Data extract »
(** Deferreds are only made. *)
Definition kinds_le (w w' : world) : Prop := kinds w `prefix_of` kinds w'.
Lemma kinds_le_eq w w' : kinds w' = kinds w → kinds_le w w'.
Proof. by intros E; unfold kinds_le; rewrite E. Qed.
Lemma kinds_le_deferreds w w' : kinds_le w w' → deferreds w ≤ deferreds w'.
Proof. apply prefix_length. Qed.
Lemma kinds_deferreds w w' : kinds w' = kinds w → deferreds w' = deferreds w.
Proof. unfold deferreds. by intros ->. Qed.
Lemma kind_born w n k : kinds w !! n = Some k → n < deferreds w.
Proof. apply lookup_lt_Some. Qed.
Create HintDb jq.
#[export] Hint Resolve kind_born kinds_le_eq kinds_le_deferreds kinds_deferreds : jq.

Section same_worlds.
Context (w w' : world).

Lemma same_quiet_side b l : same l w w' → quiet_side w b l → quiet_side w' b l.
Proof. intros [E1 E2 E3 _] [H1 H2]. split; [congruence|]. by rewrite E1, E3. Qed.

Lemma same_firing_side dat l : same l w w' → firing_side w dat l → firing_side w' dat l.
Proof.
  intros [E1 E2 E3 _] [i fs Hi Hl Hr | Hl Hr]; rewrite <- E1, <- E2, <- E3 in *;
    [by eapply side_looping | by eapply side_at_rest].
Qed.

Definition same_deferred (d : nat) : Prop :=
  states w' d = states w d ∧ ∀ a h, a ≠ Notify → same (Lid d a h) w w'.

Lemma same_called d a : a ≠ Notify → same_deferred d → called w' d a = called w d a.
Proof. intros Ha [_ H]. unfold called. by rewrite (same_runs _ _ _ (H a false Ha)). Qed.

Lemma other_not_notify a : a ≠ Notify → other a ≠ Notify.
Proof. by destruct a. Qed.

Lemma same_started d a dat : same_deferred d → started w d a dat → started w' d a dat.
Proof.
  intros Hs H. pose proof (st_action _ _ _ _ H) as Ha. pose proof (other_not_notify a Ha) as Ho.
  pose proof (same_called d a Ha Hs) as Hc. destruct Hs as [Hst Hs], H.
  split; rewrite ?Hc; [done | by eapply same_firing_side; eauto | by rewrite Hst
    | by eapply same_quiet_side; eauto | by eapply same_quiet_side; eauto | |].
  - destruct (6 <=? _); [by eapply same_firing_side; eauto | by eapply same_quiet_side; eauto].
  - intros f dat' h. rewrite (same_runs _ _ _ (Hs a h Ha)). eauto.
Qed.

Lemma same_calm d : same_deferred d → calm w d → calm w' d.
Proof.
  intros Hs [[H1 H2]|(a & dat & H & Hj)].
  - left. destruct Hs as [E Hs]. split; [congruence|]. intros a h Ha. by eapply same_quiet_side; eauto.
  - right. exists a, dat. pose proof (same_called d a (st_action _ _ _ _ H) Hs) as Hc.
    rewrite Hc. split; [by apply same_started | done].
Qed.

Lemma user_mono f : kinds_le w w' → user w f → user w' f.
Proof. intros Hk. destruct f; simpl; try done; intros; by eapply prefix_lookup_Some. Qed.
Lemma addable_mono l f : kinds_le w w' → addable w l f → addable w' l f.
Proof. destruct l as [d a []|]; simpl; eauto using user_mono. Qed.
Lemma shape_mono l f : kinds_le w w' → shape w l f → shape w' l f.
Proof. intros ? [|]; [left; by eapply addable_mono | by right]. Qed.
Lemma born_mono l : deferreds w ≤ deferreds w' → owned w ≤ owned w' → born w l → born w' l.
Proof. destruct l; simpl; lia. Qed.

Lemma sound_same ls :
  (∀ l, same l w w') → kinds w' = kinds w → owned w ≤ owned w' → sound w ls → sound w' ls.
Proof.
  intros Hs Hk Ho []. pose proof (kinds_deferreds _ _ Hk) as Hd. pose proof (kinds_le_eq _ _ Hk) as Hle.
  split; intros *; rewrite ?(same_list _ _ _ (Hs _)), ?(same_runs _ _ _ (Hs _)),
    ?(same_adds _ _ _ (Hs _)), ?(same_escaped _ _ _ (Hs _)); eauto.
  - intros Hb. apply s_unborn0. intros Hb'. apply Hb. eapply born_mono; eauto. lia.
  - intros Hf. eapply shape_mono; eauto.
  - rewrite Hd. intros Hlt Ha. destruct (s_builtins0 d a Hlt Ha) as (fs & E & Hf). exists fs. split; [done|].
    eapply Forall_impl; [done|]. intros. by eapply user_mono.
Qed.

(** A change of the list [l] alone. *)
Lemma sound_change ls ls' l fs :
  sound w ls → born w l → kinds w' = kinds w → owned w' = owned w → (∀ l', l' ≠ l → same l' w w') →
  adds_of l (trace w') = adds_of l (trace w) ++ fs → Forall (addable w l) fs →
  (∀ f, f ∈ list_of (lists w' l) → f ∈ list_of (lists w l) ∨ f ∈ fs) →
  NoDup ls' → (∀ l', l' ≠ l → l' ∈ ls' ↔ l' ∈ ls) →
  (firing (lists w' l) = true ↔ l ∈ ls' ∨ Escaped l ∈ trace w') → (l ∈ ls' → Escaped l ∉ trace w') →
  (∀ d a, l = hand d a → Escaped l ∉ trace w') → sound w' ls'.
Proof.
  intros H Hb Hk Ho Hs Ea Hfs Hitems Hnd Hls Hf He Hh.
  pose proof (kinds_deferreds _ _ Hk) as Hd. pose proof (kinds_le_eq _ _ Hk) as Hle.
  assert (Hsh : ∀ f, f ∈ fs → addable w' l f).
  { intros f Hin. rewrite Forall_forall in Hfs. eapply addable_mono; [done|by apply Hfs]. }
  split; [intros l' Hn | intros l' f Hin | intros l' f Hin | intros d a Hlt Ha | done | intros l' | intros l' Hin | intros d a].
  - assert (¬ born w l') as Hn' by (intros ?; apply Hn; eapply born_mono; [| |done]; lia).
    assert (l' ≠ l) as Hne by congruence. destruct (Hs l' Hne) as [-> -> -> _]. by eapply s_unborn.
  - destruct (decide (l' = l)) as [->|Hne].
    + rewrite Ea, elem_of_app. destruct (Hitems _ Hin); [left; by eapply s_items | by right].
    + destruct (Hs l' Hne) as [E _ -> _]. rewrite E in Hin. by eapply s_items.
  - destruct (decide (l' = l)) as [->|Hne].
    + rewrite Ea, elem_of_app in Hin. destruct Hin; [|left; auto].
      eapply shape_mono; [done|by eapply s_shape].
    + destruct (Hs l' Hne) as [_ _ E _]. rewrite E in Hin. eapply shape_mono; [done|by eapply s_shape].
  - rewrite Hd in Hlt. destruct (s_builtins _ _ H d a Hlt Ha) as (us & E & Hus).
    assert (Hus' : Forall (user w') us).
    { eapply Forall_impl; [done|]. intros. by eapply user_mono. }
    destruct (decide (main d a = l)) as [<-|Hne].
    + exists (us ++ fs). rewrite Ea, E, app_assoc. split; [done|]. rewrite Forall_app. split; [done|].
      by rewrite Forall_forall.
    + exists us. destruct (Hs _ Hne) as [_ _ -> _]. done.
  - destruct (decide (l' = l)) as [->|Hne]; [done|]. destruct (Hs l' Hne) as [-> _ _ ->].
    rewrite (s_firing _ _ H), Hls; done.
  - destruct (decide (l' = l)) as [->|Hne]; [by apply He|]. destruct (Hs l' Hne) as [_ _ _ ->].
    apply (s_escaped _ _ H). by apply Hls.
  - destruct (decide (hand d a = l)) as [<-|Hne]; [by eapply Hh|]. destruct (Hs _ Hne) as [_ _ _ ->].
    by eapply s_hand.
Qed.
End same_worlds.

(** ** What methods of lists do to a world *)

#[export] Instance silent_dec e : Decision (silent e).
Proof. destruct e; simpl; apply _. Defined.

(** The events that say nothing of lists. *)
Definition notes (es : list event) : list event := filter silent es.
Lemma notes_app es es' : notes (es ++ es') = notes es ++ notes es'.
Proof. apply filter_app. Qed.
Lemma notes_added l fs : notes (Added l <$> fs) = [].
Proof. induction fs as [|f fs IH]; [done | exact IH]. Qed.

(** The events other than additions and exceptions. *)
Definition is_call (e : event) : Prop := match e with Added _ _ | Escaped _ => False | _ => True end.
#[export] Instance is_call_dec e : Decision (is_call e).
Proof. destruct e; simpl; apply _. Defined.
Definition calls (es : list event) : list event := filter is_call es.
Lemma calls_app es es' : calls (es ++ es') = calls es ++ calls es'.
Proof. apply filter_app. Qed.
Lemma calls_added l fs : calls (Added l <$> fs) = [].
Proof. induction fs as [|f fs IH]; [done | exact IH]. Qed.
Lemma runs_of_calls l es : runs_of l (calls es) = runs_of l es.
Proof.
  unfold calls. induction es as [|e es IH]; [done|].
  destruct (decide (is_call e)); [rewrite filter_cons_True by done | rewrite filter_cons_False by done].
  - change (runs_of l ([e] ++ filter is_call es) = runs_of l ([e] ++ es)). by rewrite !runs_of_app, IH.
  - rewrite IH. by destruct e.
Qed.
Lemma same_calls_runs es es' l : calls es' = calls es → runs_of l es' = runs_of l es.
Proof. intros E. by rewrite <- runs_of_calls, E, runs_of_calls. Qed.

(** Nothing but lists changes. *)
Record only_lists (w w' : world) : Prop := {
  ol_kinds : kinds w' = kinds w;
  ol_states : states w' = states w;
  ol_chains : chains w' = chains w;
  ol_timers : timers w' = timers w;
  ol_given : given w' = given w;
  ol_owned : owned w' = owned w;
  ol_notes : notes (trace w') = notes (trace w);
  ol_trace : trace w `prefix_of` trace w'
}.
#[export] Instance only_lists_preorder : PreOrder only_lists.
Proof. split; [done|]. intros w1 w2 w3 [] []. split; try congruence. by etrans. Qed.

(** [w'] differs from [w] in the list [l], to which [fs] has been added. *)
Record touches (l : lid) (fs : list fn) (w w' : world) : Prop := {
  to_lists : only_lists w w';
  to_same l' : l' ≠ l → same l' w w';
  to_adds : adds_of l (trace w') = adds_of l (trace w) ++ fs;
  to_items f : f ∈ list_of (lists w' l) → f ∈ list_of (lists w l) ∨ f ∈ fs
}.

Lemma ol_deferreds w w' : only_lists w w' → deferreds w' = deferreds w.
Proof. intros H. apply kinds_deferreds, H. Qed.
Lemma ol_le w w' : only_lists w w' → kinds_le w w'.
Proof. intros H. apply kinds_le_eq, H. Qed.
Lemma only_lists_born w w' l : only_lists w w' → born w l → born w' l.
Proof. intros H. apply born_mono; [rewrite (ol_deferreds _ _ H) | rewrite (ol_owned _ _ H)]; lia. Qed.

Lemma touches_trans l fs fs' w1 w2 w3 :
  touches l fs w1 w2 → touches l fs' w2 w3 → touches l (fs ++ fs') w1 w3.
Proof.
  intros [] []. split; [by etrans | intros l' Hl; etrans; eauto | by rewrite to_adds1, to_adds0, app_assoc |].
  intros f Hf. rewrite elem_of_app. destruct (to_items1 f Hf) as [Hf'|]; [|tauto]. destruct (to_items0 f Hf'); tauto.
Qed.

Lemma touches_set l c es w :
  (∀ e, e ∈ es → match e with Added l' _ | Ran l' _ _ | Escaped l' => l' = l | _ => False end) →
  (∀ f, f ∈ list_of c → f ∈ list_of (lists w l) ∨ f ∈ adds_of l es) →
  touches l (adds_of l es) w (set_list l c (logs es w)).
Proof.
  intros Hes Hc. split.
  - split; try done; [|by exists es]. simpl. rewrite notes_app.
    replace (notes es) with (@nil event); [by rewrite app_nil_r|].
    symmetry. apply elem_of_nil_inv. intros e. unfold notes. rewrite list_elem_of_filter.
    intros [H1 H2]. specialize (Hes e H2). by destruct e.
  - intros l' Hl. split; simpl.
    + by rewrite fn_lookup_insert_ne.
    + rewrite runs_of_app. enough (runs_of l' es = []) as -> by apply app_nil_r.
      apply elem_of_nil_inv. intros [f dat]. rewrite elem_runs. intros H. by specialize (Hes _ H).
    + rewrite adds_of_app. enough (adds_of l' es = []) as -> by apply app_nil_r.
      apply elem_of_nil_inv. intros f. rewrite elem_adds. intros H. by specialize (Hes _ H).
    + rewrite elem_of_app. split; [|tauto]. intros [|H]; [done|]. by specialize (Hes _ H).
  - simpl. apply adds_of_app.
  - simpl. rewrite fn_lookup_insert. done.
Qed.

(** The lists whose loops are under way, innermost first. *)
Definition loops_of (st : list frame) : list lid :=
  omap (λ fr, match fr with FLoop l => Some l | _ => None end) st.
Definition loops (x : config) : list lid :=
  match ctrl x with Next l => [l] | _ => [] end ++ loops_of (stack x).

Lemma loops_of_app st st' : loops_of (st ++ st') = loops_of st ++ loops_of st'.
Proof. apply omap_app. Qed.

Section touched.
Context (l : lid) (fs : list fn) (w w' : world).
Hypothesis Ht : touches l fs w w'.
Hypothesis Hb : born w l.
Hypothesis Hfs : Forall (addable w l) fs.
Hypothesis He : Escaped l ∈ trace w' ↔ Escaped l ∈ trace w.

Lemma touches_sound ls ls' :
  sound w ls → NoDup ls' → (∀ l', l' ≠ l → l' ∈ ls' ↔ l' ∈ ls) →
  (firing (lists w' l) = true ↔ l ∈ ls' ∨ Escaped l ∈ trace w') → (l ∈ ls' → Escaped l ∉ trace w') → sound w' ls'.
Proof.
  intros H. intros. destruct Ht as [[] Hsame Ha Hi].
  eapply (sound_change w w' ls ls' l fs); eauto. intros d a ->. rewrite He. by eapply s_hand.
Qed.

Lemma touches_sound_keep ls :
  firing (lists w' l) = firing (lists w l) → sound w ls → sound w' ls.
Proof.
  intros Hf H. eapply touches_sound; [done | by eapply s_nodup | done | |].
  - rewrite Hf, He. by eapply s_firing.
  - rewrite He. by eapply s_escaped.
Qed.

Lemma touches_sound_start ls :
  firing (lists w l) = false → firing (lists w' l) = true → sound w ls → sound w' (l :: ls).
Proof.
  intros Hf Hf' H. assert (¬ (l ∈ ls ∨ Escaped l ∈ trace w)) as Hn.
  { rewrite <- (s_firing _ _ H), Hf. done. }
  eapply touches_sound; [done | | | |].
  - apply NoDup_cons. split; [tauto | by eapply s_nodup].
  - intros l' Hl. rewrite elem_of_cons. tauto.
  - rewrite elem_of_cons. tauto.
  - rewrite He. tauto.
Qed.

Lemma touches_sound_end ls :
  firing (lists w' l) = false → sound w (l :: ls) → sound w' ls.
Proof.
  intros Hf H. pose proof (s_nodup _ _ H) as [Hn Hnd]%NoDup_cons.
  pose proof (s_escaped _ _ H l (list_elem_of_here _ _)) as Hne.
  eapply touches_sound; [done | done | | |].
  - intros l' Hl. rewrite elem_of_cons. tauto.
  - rewrite Hf, He. split; [done | tauto].
  - done.
Qed.
End touched.

(** What a method that may fire [l] leads to. *)
Record fires (l : lid) (fs : list fn) (w : world) (st : list frame) (x : config) : Prop := {
  fi_touches : touches l fs w (now x);
  fi_sound : sound (now x) (loops x);
  fi_escaped : Escaped l ∈ trace (now x) ↔ Escaped l ∈ trace w;
  fi_calls : calls (trace (now x)) = calls (trace w);
  fi_stack : stack x = st ∨ ∃ v, stack x = FDone v :: st;
  fi_ctrl : ctrl x = Next l ∨ ∃ v, ctrl x = Ret v
}.

Lemma set_list_touches l c w :
  (∀ f, f ∈ list_of c → f ∈ list_of (lists w l)) → touches l [] w (set_list l c w).
Proof.
  intros Hc. replace (set_list l c w) with (set_list l c (logs [] w)).
  - apply (touches_set l c [] w); [by intros e ?%elem_of_nil | auto].
  - unfold set_list. simpl. by rewrite app_nil_r.
Qed.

Task directions » Give the number of lines in the records above that contain the word "What", and nothing more.

Exercise solution » 2